When ESPN aired Rob Mendez’s life story in a Sports Center Featured segment on Feb. 16, it forever changed his life. Mendez, a 31-year-old Gilroy resident who was born without arms and legs, started to get inundated with messages and requests to the point where his best course of action was to hire an agent to help him handle all of the demands of his time and direct him with his career going forward.
On Wednesday, Mendez, a Gilroy High graduate who is entering his second year as the Prospect High-Saratoga junior varsity football coach, will receive the Jimmy V Award for perseverance at the 2019 ESPYs, which is one of the most prestigious honors a sports figure can receive.Â
The ESPY Awards will be televised live on ABC at 5 p.m. local time. The Jimmy V Award—named after the late North Carolina State men’s basketball coach Jimmy Valvano—is awarded to “a deserving member of the sporting world who has overcome great obstacles through perseverance and determination.” In 1993, Valvano and ESPN founded the V Foundation, which has raised close to 100 million dollars to fund cancer research grants in the U.S..
Mendez, who has had assistant coaching stints at Gilroy, Christopher and Sobrato, found out about the honor while visiting ESPN Headquarters in Bristol, Conn., in April. Safe to say, Mendez was flabbergasted.

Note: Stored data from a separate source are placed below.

(** The language, country and pricing chosen at the start of
    [/create-checkout-session]: the language of the request body wins
    over the header, the country always comes from the header. *)
Definition checkout_pricing (browserLanguage acceptLanguageHeader : option jsstr)
  : Pricing :=
  let lang :=
    if truthy browserLanguage then detectLanguage toLowerCase browserLanguage
    else detectLanguage toLowerCase acceptLanguageHeader in
  let country := detectCountry toUpperCase acceptLanguageHeader in
  getCurrencyAndLocale lang country.

End Priced.

End Locale.

(* ================================================================== *)
(** ** server.js: admin sessions and the protected statistics routes *)
(* ================================================================== *)

Module Admin.

Local Open Scope string_scope.
Local Open Scope Z_scope.

(** [adminSessions]: session id to creation time (milliseconds). *)
Definition Sessions : Type := list (string * Z).

(** [adminSessions.has(id)], [.set(id, { created })], [.delete(id)]. *)
Definition has (sid : string) (m : Sessions) : bool :=
  existsb (fun e => String.eqb (fst e) sid) m.

Definition set (sid : string) (created : Z) (m : Sessions) : Sessions :=
  if has sid m then
    List.map (fun e => if String.eqb (fst e) sid then (sid, created) else e) m
  else (m ++ [(sid, created)])%list.

Definition delete (sid : string) (m : Sessions) : Sessions :=
  filter (fun e => negb (String.eqb (fst e) sid)) m.

Definition maxAge : Z := 24 * 60 * 60 * 1000.

(** The hourly [setInterval] callback: drop what is older than [maxAge]. *)
Definition sweep (now : Z) (m : Sessions) : Sessions :=
  filter (fun e => negb (maxAge <? now - snd e)) m.

(** What a middleware or route does with the request. *)
Inductive Answer : Type :=
| Next
| Status401
| Redirect (url : string).

(** [sessionId && adminSessions.has(sessionId)] *)
Definition logged_in (m : Sessions) (cookie : option string) : bool :=
  match cookie with
  | Some sid => negb (String.eqb sid "") && has sid m
  | None => false
  end.

(** [requireAdminAuth(req, res, next)] *)
Definition requireAdminAuth (m : Sessions) (cookie : option string)
  (path : string) : Answer :=
  if negb (logged_in m cookie) then
    if String.prefix "/api/" path then Status401
    else Redirect "/admin/login"
  else Next.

“I knew there was something that was going to be presented to me—I just didn’t know that it was going to be the Jimmy V award,” Mendez said as he helped lead his players through a conditioning workout last Friday. “That was something very shocking, and it didn’t really sink in that day. I think I was in a fog living the dream. I woke up the next day and thought, ‘Is this real?’ It’s here, but it still probably won’t feel real to me until I’m up on that stage giving that speech. This is a dream come true, and I would have never seen this in a million years.”
Mendez lives with his caretaker, Mike McAvoy, in Gilroy. Mendez’s parents, Josie and Robert Mendez, Sr., live in Morgan Hill. Rob Mendez, who said he would like to become a varsity football coach by 2020 and eventually get married, is bringing a group of 24 to the ESPYs. Mendez knows he has and will continue to be an inspiration to hundreds if not thousands of kids across the world.
“This is one of those moments where I know I’m here to show kids that it’s OK to be different,” he said. “And that’s a good feeling, to let them know that their differences is OK, too.”